**AIM OF THE EXERCISE:** Which lines in the data below contain the word "Permutation"? Return each of them.

Records from a data source
(** * RVM-Status: the [status] application (models, serializers, views)

    A shallow embedding of the Django application under [src/status/]:
    the [RVM] model ([models.py]), [RVMSerializer] ([serializers.py]),
    [RVMFilter] and [RVMViewSet] ([views.py]).  The application is a set
    of declarations interpreted by Django, Django REST framework (DRF)
    and django-filter; each declaration is embedded together with the
    part of the framework that gives it its meaning, and the comment on
    each definition names the framework routine it follows.

    Conventions.
    - Text is [string]; a character stands for the Unicode code point of
      the same number, so the model covers text over U+0000..U+00FF.
    - An instant (a [DateTimeField] value, [timezone.now()]) is an
      integer number of microseconds since the epoch.
    - The database table is a list of rows in insertion order together
      with the value of its primary-key sequence.
    - A handler is a state transformer over [World]: the database and
      the clock, whose readings are counted. *)

From Stdlib Require Import ZArith List String Ascii Bool Lia Sorted Permutation.
Import ListNotations.
Open Scope string_scope.
Open Scope Z_scope.

(* ================================================================== *)
(** ** Text: the string operations the framework applies *)

Module Text.

Definition code (c : ascii) : nat := nat_of_ascii c.

(** Python's [str.isspace] on the code points below 256:
    TAB..CR, FS..US, SPACE, NEL and NBSP. *)
Definition isspace (c : ascii) : bool :=
  let n := code c in
  ((9 <=? n) && (n <=? 13) || (28 <=? n) && (n <=? 32)
   || (n =? 133) || (n =? 160))%nat.

Fixpoint lstrip (s : string) : string :=
  match s with
  | EmptyString => EmptyString
  | String c s' => if isspace c then lstrip s' else s
  end.

Fixpoint rstrip (s : string) : string :=
  match s with
  | EmptyString => EmptyString
  | String c s' =>
      match rstrip s' with
      | EmptyString => if isspace c then EmptyString else String c EmptyString
      | t => String c t
      end
  end.

(** [str.strip()] with no argument. *)
Definition strip (s : string) : string := rstrip (lstrip s).

(** Case folding of the letters A..Z, the folding SQLite's [LIKE]
    applies. *)
Definition lower_char (c : ascii) : ascii :=
  let n := code c in
  if ((65 <=? n) && (n <=? 90))%nat then ascii_of_nat (n + 32) else c.

Fixpoint lower (s : string) : string :=
  match s with
  | EmptyString => EmptyString
  | String c s' => String (lower_char c) (lower s')
  end.

Fixpoint startswith (p t : string) : bool :=
  match p, t with
  | EmptyString, _ => true
  | String _ _, EmptyString => false
  | String a p', String b t' => Ascii.eqb a b && startswith p' t'
  end.

(** [p in t]: [p] occurs in [t] as a contiguous substring. *)
Fixpoint contains (p t : string) : bool :=
  startswith p t
  || match t with
     | EmptyString => false
     | String _ t' => contains p t'
     end.

(** ["\x00" in s] *)
Fixpoint has_nul (s : string) : bool :=
  match s with
  | EmptyString => false
  | String c s' => Ascii.eqb c zero || has_nul s'
  end.

(** What "[t] contains [p] as a substring, compared case-insensitively"
    says: a part of [t] is [p] up to the case of its letters. *)
Definition substring_ci (p t : string) : Prop :=
  exists pre mid post, t = pre ++ mid ++ post /\ lower mid = lower p.

End Text.
(** X7.  A root manifest that cannot be rewritten (it is a directory, it is
    not JSON, or it is [null] or a string, a number or a boolean) makes
    the run exit with code 1 before it writes anything. *)
Theorem root_manifest_failure {G : Type} `{Shell G}
  (dirname args : list string) (version : string)
  (disk : gmap (list string) node) (g : G) (o : outcome unit) (w' : world G)
  (root : list string) :
  run dirname args disk g = (o, w') ->
  help_requested args = false ->
  head args = Some version ->
  findProjectRoot_from disk (rev dirname) = Some root ->
  (forall text, disk !! (root ++ ["package.json"]) = Some (File text) ->
     root_text version text = None) ->
  o = Exited 1 /\ files w' = disk /\ written (trace w') = [] /\
  (commands (trace w') = [] \/ commands (trace w') = [STATUS] \/
   commands (trace w') = [STATUS; "git tag -l " +:+ "v" +:+ version]).
Proof.
  intros [(Hfiles & Hnone & _ & Hcode & Hcmd)
    | (version' & root' & status & g1 & listed & g2 & text & text' & doc & o1 & w1
       & loop & later & _ & Hhead & _ & Hroot & _ & _ & _ & _ & Htext & _ & Htext'
       & _)]%run_stages Hhelp Hhead' Hroot' Hbad.
  - destruct Hcode as [[_ Hhelp'] | [-> _]]; [congruence |].
    do 3 (split; [done |]).
    destruct Hcmd as [? | (version' & _ & Hhead & _ & [? | Hcmd])];
      [by left | by right; left |].
    right; right. congruence.
  - assert (version' = version) as -> by congruence.
    assert (root' = root) as -> by congruence.
    by rewrite (Hbad _ Htext) in Htext'.
Qed.
(** * scripts/validate_min_versions_in_sync.py

    A shallow embedding of the pre-commit script that checks that the
    minimum versions of the optional dependencies agree between the CI
    environment file, [pandas/compat/_optional.py] and [setup.cfg],
    together with the properties of its readers and of its comparator.

    Python values are modelled as follows.
    - [str] is [string]; a character is a code point below 256.
    - an exception that nothing catches is a [Raise] result.
    - the dictionaries the script builds are [gmap string string]; the
      [VERSIONS] table, which is iterated in insertion order, is an
      association list.
    - [str.casefold] is a parameter of the development. *)

From Stdlib Require Import Ascii String.
From stdpp Require Import gmap strings list fin_maps.

(** ** Exceptions *)

Inductive exception : Type :=
  | KeyError (key : string)
  | ValueError
  | StopIteration.

Inductive result (A : Type) : Type :=
  | Ok (a : A)
  | Raise (e : exception).

Arguments Ok {A} a.
Arguments Raise {A} e.

#[global] Instance result_ret : MRet result := λ A a, Ok a.

#[global] Instance result_bind : MBind result := λ A B k r,
  match r with
  | Ok a => k a
  | Raise e => Raise e
  end.

Definition raises {A : Type} (r : result A) : Prop :=
  match r with
  | Ok _ => False
  | Raise _ => True
  end.

(** ** The [str] methods the script uses *)

Module Str.

Definition newline : string := String "010"%char "".

(** [c.isspace()] for a code point below 256. *)
Definition isspace (c : ascii) : bool :=
  let n := nat_of_ascii c in
  ((9 <=? n) && (n <=? 13)) || ((28 <=? n) && (n <=? 32))
  || (n =? 133) || (n =? 160).

(** [s.startswith(p)]. *)
Fixpoint startswith (p s : string) : bool :=
  match p, s with
  | "", _ => true
  | String a p', String b s' => if decide (a = b) then startswith p' s' else false
  | String _ _, "" => false
  end.

(** [s.endswith(p)]. *)
Fixpoint endswith (p s : string) : bool :=
  bool_decide (s = p)
  || match s with
     | "" => false
     | String _ s' => endswith p s'
     end.

(** [sub in s]. *)
Fixpoint contains (sub s : string) : bool :=
  startswith sub s
  || match s with
     | "" => false
     | String _ s' => contains sub s'
     end.

(** [s[n:]]. *)
Fixpoint slice_from (n : nat) (s : string) : string :=
  match n, s with
  | O, _ => s
  | S _, "" => ""
  | S k, String _ s' => slice_from k s'
  end.

Fixpoint lstrip (s : string) : string :=
  match s with
  | "" => ""
  | String c s' => if isspace c then lstrip s' else s
  end.

Fixpoint rstrip (s : string) : string :=
  match s with
  | "" => ""
  | String c s' =>
      match rstrip s' with
      | "" => if isspace c then "" else String c ""
      | r => String c r
      end
  end.

(** [s.strip()]. *)
Definition strip (s : string) : string := rstrip (lstrip s).

(** [s.split(sep)] for a non-empty [sep]: the text is scanned from the
    left; where [sep] starts, the current piece ends and the scan
    resumes behind the separator.  [skip] counts the characters of a
    separator that are still to be passed over. *)
Fixpoint split_from (sep : string) (skip : nat) (s : string) : list string :=
  match s with
  | "" => [""]
  | String c s' =>
      match skip with
      | S k => split_from sep k s'
      | O =>
          if startswith sep s
          then "" :: split_from sep (String.length sep - 1) s'
          else match split_from sep 0 s' with
               | piece :: pieces => String c piece :: pieces
               | [] => [String c ""]
               end
      end
  end.

Definition split (sep s : string) : list string := split_from sep 0 s.

(** [s.count(sep)]: the occurrences of [sep] that do not overlap,
    counted from the left. *)
Fixpoint count_from (sep : string) (skip : nat) (s : string) : nat :=
  match s with
  | "" => 0
  | String _ s' =>
      match skip with
      | S k => count_from sep k s'
      | O =>
          if startswith sep s
          then S (count_from sep (String.length sep - 1) s')
          else count_from sep 0 s'
      end
  end.

Definition count (sep s : string) : nat := count_from sep 0 s.

End Str.

(** [a, b = parts]: unpacking into two names. *)
Definition unpack2 (parts : list string) : result (string * string) :=
  match parts with
  | [a; b] => Ok (a, b)
  | _ => Raise ValueError
  end.

(** [d[key]] on a dictionary. *)
Definition getitem {V : Type} (d : gmap string V) (key : string) : result V :=
  match d !! key with
  | Some v => Ok v
  | None => Raise (KeyError key)
  end.

(** [d.pop(key)] on a dictionary, for its effect on [d]. *)
Definition pop (key : string) (d : gmap string string)
  : result (gmap string string) :=
  match d !! key with
  | Some _ => Ok (delete key d)
  | None => Raise (KeyError key)
  end.
(** * rename_images: batch renaming and copying of image files

    A shallow embedding of [rename_images.py] (the command-line program; the
    GUI file carries the same two functions with [logger.log] in place of
    [print], and without the check for files left after the last batch) and
    the properties of its two renaming modes.

    Modelling conventions.
    - A Python [str] is a Rocq [string]: the sequence of its characters for
      ASCII text, its UTF-8 bytes otherwise.  [str.lower], the character
      classes of the guide pattern and [str.isdigit] are the ASCII ones, so
      the embedding is exact for ASCII file names.
    - A Python [int] is a [Z]; [//] and [%] are [Z.div] and [Z.modulo] (both
      floor, as in Python) with the division by zero raised explicitly.
    - A path is the list of its components on a POSIX system;
      [os.path.join p name] is [p ++ [name]], which is exact when [name] is
      one component (no separator), and two normalised paths are equal when
      their component lists are.  The properties that say in which directory
      a file lies carry the absence of separators as a hypothesis.
    - The effects of a run are a trace of events in program order: the lines
      printed, the directory created and the calls of [shutil.copy2], each
      with its outcome.  Whether a copy succeeds is decided by the file
      system, a parameter [copy2] of the model.
    - [os.makedirs] is taken to succeed and [print] to write its line.  A
      line cannot be written when it holds a surrogate character, and a label
      is one from [angle_num = 55232] on; the properties of the runs that
      rename files are stated up to [max_encodable_angle_num].
    - A run ends by returning or by an exception that nothing catches. *)

From Stdlib Require Import ZArith String Ascii Bool Lia Arith List.
From Stdlib Require Import Sorting.Mergesort Sorting.Sorted Sorting.Permutation Orders.
From Stdlib Require Import DecimalString.
Import ListNotations.

Local Open Scope string_scope.
Local Open Scope list_scope.

(** ** Python built-ins used by the program *)

Module Py.

(** [str.lower] on one character. *)
Definition lower_ascii (c : ascii) : ascii :=
  let n := nat_of_ascii c in
  if (65 <=? n)%nat && (n <=? 90)%nat then ascii_of_nat (n + 32) else c.

(** [s.lower()] *)
Fixpoint lower (s : string) : string :=
  match s with
  | EmptyString => EmptyString
  | String c t => String (lower_ascii c) (lower t)
  end.

(** [s[a:]] for [0 <= a]. *)
Fixpoint drop (a : nat) (s : string) : string :=
  match a, s with
  | O, _ => s
  | S a', String _ t => drop a' t
  | S _, EmptyString => EmptyString
  end.

(** [s[:b]] for [0 <= b]. *)
Fixpoint take (b : nat) (s : string) : string :=
  match b, s with
  | S b', String c t => String c (take b' t)
  | _, _ => EmptyString
  end.

(** [s.endswith(suffix)] *)
Definition endswith (s suffix : string) : bool :=
  (String.length suffix <=? String.length s)%nat
  && String.eqb (drop (String.length s - String.length suffix) s) suffix.

(** [s.endswith(suffixes)] with a tuple of suffixes. *)
Definition endswith_any (s : string) (suffixes : list string) : bool :=
  existsb (endswith s) suffixes.

(** [s.rfind(c)] for a one-character [c]: the highest index, or [-1]. *)
Fixpoint rfind_from (i : Z) (acc : Z) (s : string) (c : ascii) : Z :=
  match s with
  | EmptyString => acc
  | String a t => rfind_from (i + 1) (if Ascii.eqb a c then i else acc) t c
  end.

Definition rfind (s : string) (c : ascii) : Z := rfind_from 0 (-1) s c.

(** [s.lstrip('.')] *)
Fixpoint lstrip_dot (s : string) : string :=
  match s with
  | String "." t => lstrip_dot t
  | _ => s
  end.

Definition is_digit (c : ascii) : bool :=
  let n := nat_of_ascii c in (48 <=? n)%nat && (n <=? 57)%nat.

Fixpoint all_digits (s : string) : bool :=
  match s with
  | EmptyString => true
  | String c t => is_digit c && all_digits t
  end.

(** [s.isdigit()]: non-empty and every character a digit. *)
Definition isdigit (s : string) : bool :=
  match s with
  | EmptyString => false
  | _ => all_digits s
  end.

(** [str(n)] for an integer. *)
Definition str_of_int (n : Z) : string := NilZero.string_of_int (Z.to_int n).

(** [f"{n:02d}"]: zero-padded to a width of two (a sign counts in the
    width). *)
Definition format_02d (n : Z) : string :=
  let s := str_of_int n in
  if (String.length s <? 2)%nat then "0" ++ s else s.

(** UTF-8 bytes of the one-character string of code point [n]. *)
Definition byte (n : Z) : ascii := ascii_of_N (Z.to_N n).

Definition utf8 (n : Z) : string :=
  if (n <? 128)%Z then String (byte n) ""
  else if (n <? 2048)%Z then
    String (byte (192 + n / 64)) (String (byte (128 + n mod 64)) "")
  else if (n <? 65536)%Z then
    String (byte (224 + n / 4096))
      (String (byte (128 + (n / 64) mod 64)) (String (byte (128 + n mod 64)) ""))
  else
    String (byte (240 + n / 262144))
      (String (byte (128 + (n / 4096) mod 64))
         (String (byte (128 + (n / 64) mod 64)) (String (byte (128 + n mod 64)) ""))).

(** [ord('A')] *)
Definition ord_A : Z := 65.

(** Highest code point [chr] accepts, [0x10FFFF]. *)
Definition max_code_point : Z := 1114111.

(** [range(n)] *)
Definition range (n : Z) : list Z := map Z.of_nat (seq 0 (Z.to_nat n)).

(** [enumerate(l)] *)
Definition enumerate {A : Type} (l : list A) : list (nat * A) :=
  combine (seq 0 (length l)) l.

(** [l[a:b]] for [0 <= a] and [0 <= b]. *)
Definition slice {A : Type} (l : list A) (a b : nat) : list A :=
  firstn (b - a) (skipn a l).

(** [sorted(l)] on strings: ascending in the order of [str], which compares
    character by character, a proper prefix first. *)
Module StringOrder <: TotalLeBool.
Definition t := string.
Definition leb := String.leb.
Theorem leb_total : forall a1 a2, leb a1 a2 = true \/ leb a2 a1 = true.
Proof. exact String.leb_total. Qed.
End StringOrder.

Module StringSort := Sort StringOrder.

Definition sorted (l : list string) : list string := StringSort.sort l.

End Py.

(** ** [os.path] *)

Definition path := list string.

Module OsPath.

(** [os.path.join(p, name)] for a plain name. *)
Definition join (p : path) (name : string) : path := p ++ [name].

(** [os.path.basename(p)] *)
Definition basename (p : path) : string := last p "".
(** A failure kind can be constructed from every argument that has a
    string conversion. *)
Lemma construct_rendered (k : failure_kind) (arg : value) (s : store)
  (str : string) :
  ToString arg s = (Normal str, s) ->
  exists e, construct k arg s = (Normal e, bump s).
Proof.
  intros Hstr.
  destruct k; cbn;
    unfold new_UnwrappedFailError, new_ExpectFailError, new_NaNError,
      new_ResultifyFailError, bind;
    rewrite ?Hstr; eexists; reflexivity.
Qed.

(** C9, as amended.  Every failure kind, once constructed, has its class
    name for [name], whatever the argument; the message is not empty for
    [UnwrappedFailError], [ExpectFailError] and [ResultifyFailError], and
    it is the empty string for [NaNError]. *)
Theorem failure_kind_name_and_message (k : failure_kind) (arg : value)
  (s s' : store) (e : error) :
  construct k arg s = (Normal e, s') ->
  err_name e = class_name k
  /\ (k <> NaNErrorK -> err_message e <> "")
  /\ (k = NaNErrorK -> err_message e = "").
Proof.
  intros Hnew.
  destruct k; cbn in Hnew;
    unfold new_UnwrappedFailError, new_ExpectFailError, new_NaNError,
      new_ResultifyFailError, bind in Hnew;
    try (destruct (ToString arg s) as [[str | t] s1]; [ | discriminate ]);
    cbn in Hnew; inversion Hnew; subst; cbn;
    (split; [ reflexivity | split ]);
    try discriminate; try congruence; intros _; discriminate.
Qed.

End FailureKinds.

(** C9, as stated, fails: [new NaNError()] has the empty message. *)
Lemma NaNError_message_is_empty :
  ~ (forall (k : failure_kind) (arg : value) (s s' : @store demo_host)
       (e : error),
       construct k arg s = (Normal e, s') -> err_message e <> "").
Proof.
  intros Hclaim.
  apply (Hclaim NaNErrorK VUndefined demo_store (bump demo_store)
           (mkError 1 NaNErrorC "NaNError" "")); reflexivity.
Qed.

(** ** The theorems at concrete inputs *)

Lemma resultifyPromise_fulfilled_NaN_witness :
  resolves_NaN tt demo_store
  = (Normal (Fulfilled (VNumber S754_nan)), demo_store)
  /\ js (VNumber S754_nan) = VNumber S754_nan
  /\ resultifyPromise resolves_NaN tt demo_store
     = (Fulfilled
          (Fail (mkError 2 ResultifyFailErrorC "ResultifyFailError"
                   "Failed resultify threw non-error value: NaN")),
        @mkStore demo_host 3 tt).
Proof.
  split; [ reflexivity | split; [ reflexivity | ] ].
  apply (resultifyPromise_fulfilled_NaN resolves_NaN tt demo_store demo_store
           (VNumber S754_nan)); reflexivity.
Defined.

Lemma adapters_let_throw_escape_witness :
  (forall e, unprintable <> VError e)
  /\ @ToString demo_host unprintable demo_store
     = (Throw (VString "boom"), demo_store)
  /\ resultify (fun _ : unit => @throw _ value unprintable) tt demo_store
     = (Throw (VString "boom"), demo_store)
  /\ resultifyPromise (fun _ : unit => ret (@Rejected value unprintable)) tt
       demo_store
     = (Rejected (VString "boom"), demo_store)
  /\ resultifyPromise
       (fun _ : unit => @throw _ (settlement value) unprintable) tt demo_store
     = (Rejected unprintable, demo_store).
Proof.
  split; [ discriminate | split; [ reflexivity | ] ].
  apply (@adapters_let_throw_escape demo_host unprintable (VString "boom")
           demo_store demo_store); [ discriminate | reflexivity ].
Defined.

Lemma failure_kind_name_and_message_witness :
  @construct demo_host ResultifyFailErrorK (VString "boom") demo_store
  = (Normal (mkError 1 ResultifyFailErrorC "ResultifyFailError"
               "Failed resultify threw non-error value: boom"),
     @mkStore demo_host 2 tt)
  /\ "ResultifyFailError" = class_name ResultifyFailErrorK
  /\ (ResultifyFailErrorK <> NaNErrorK ->
      "Failed resultify threw non-error value: boom" <> "")
  /\ (ResultifyFailErrorK = NaNErrorK ->
      "Failed resultify threw non-error value: boom" = "").
Proof.
  split; [ reflexivity | ].
  apply (@failure_kind_name_and_message demo_host ResultifyFailErrorK
           (VString "boom") demo_store (@mkStore demo_host 2 tt)
           (mkError 1 ResultifyFailErrorC "ResultifyFailError"
              "Failed resultify threw non-error value: boom")).
  reflexivity.
Defined.

(** The examples of the documentation and of the specification. *)

Example resultify_returns_42 :
  resultify (fun _ : unit => ret forty_two) tt demo_store
  = (Normal (Pass forty_two), demo_store).
Proof. reflexivity. Qed.

Example resultify_returns_NaN_number :
  resultify (fun _ : unit => ret (VNumber S754_nan)) tt demo_store
  = (Normal (Fail (mkError 1 NaNErrorC "NaNError" "")), bump demo_store).
Proof. reflexivity. Qed.

Example resultify_returns_NaN_string :
  resultify (fun _ : unit => ret (VString "NaN")) tt demo_store
  = (Normal (Pass (VString "NaN")), demo_store).
Proof. reflexivity. Qed.

Example resultify_throws_boom :
  resultify (fun _ : unit => @throw _ value (VString "boom")) tt demo_store
  = (Normal (Fail (mkError 1 ResultifyFailErrorC "ResultifyFailError"
                     "Failed resultify threw non-error value: boom")),
     bump demo_store).
Proof. reflexivity. Qed.

Example resultify_throws_fallible :
  resultify
    (fun _ : unit =>
       @throw _ value (VError (mkError 0 ErrorC "Error" "I'm fallible")))
    tt demo_store
  = (Normal (Fail (mkError 0 ErrorC "Error" "I'm fallible")), demo_store).
Proof. reflexivity. Qed.

Example resultifyPromise_resolves_7 :
  resultifyPromise
    (fun _ : unit => ret (Fulfilled (VNumber (S754_finite false 7 0)))) tt
    demo_store
  = (Fulfilled (Pass (VNumber (S754_finite false 7 0))), demo_store).
Proof. reflexivity. Qed.

Example resultifyPromise_rejects_x :
  resultifyPromise (fun _ : unit => ret (@Rejected value (VString "x"))) tt
    demo_store
  = (Fulfilled
       (Fail (mkError 1 ResultifyFailErrorC "ResultifyFailError"
                "Failed resultify threw non-error value: x")),
     bump demo_store).
Proof. reflexivity. Qed.

Example unwrap_Fail_of_Error :
  unwrap (@Fail value error (mkError 0 ErrorC "Error" "boom")) demo_store
  = (Throw (VError (mkError 1 UnwrappedFailErrorC "UnwrappedFailError"
                      "Attempted to unwrap Fail with inner error = Error: boom)")),
     bump demo_store).
Proof. reflexivity. Qed.

Example expectFail_Pass_of_42 :
  expectFail (@Pass value value forty_two) demo_store
  = (Throw (VError (mkError 1 ExpectFailErrorC "ExpectFailError"
                      "Expected variant Fail, got Pass with inner value = 42)")),
     bump demo_store).
Proof. reflexivity. Qed.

**YOUR RESPONSE:**
From Stdlib Require Import ZArith List String Ascii Bool Lia Sorted Permutation.
From Stdlib Require Import Sorting.Mergesort Sorting.Sorted Sorting.Permutation Orders.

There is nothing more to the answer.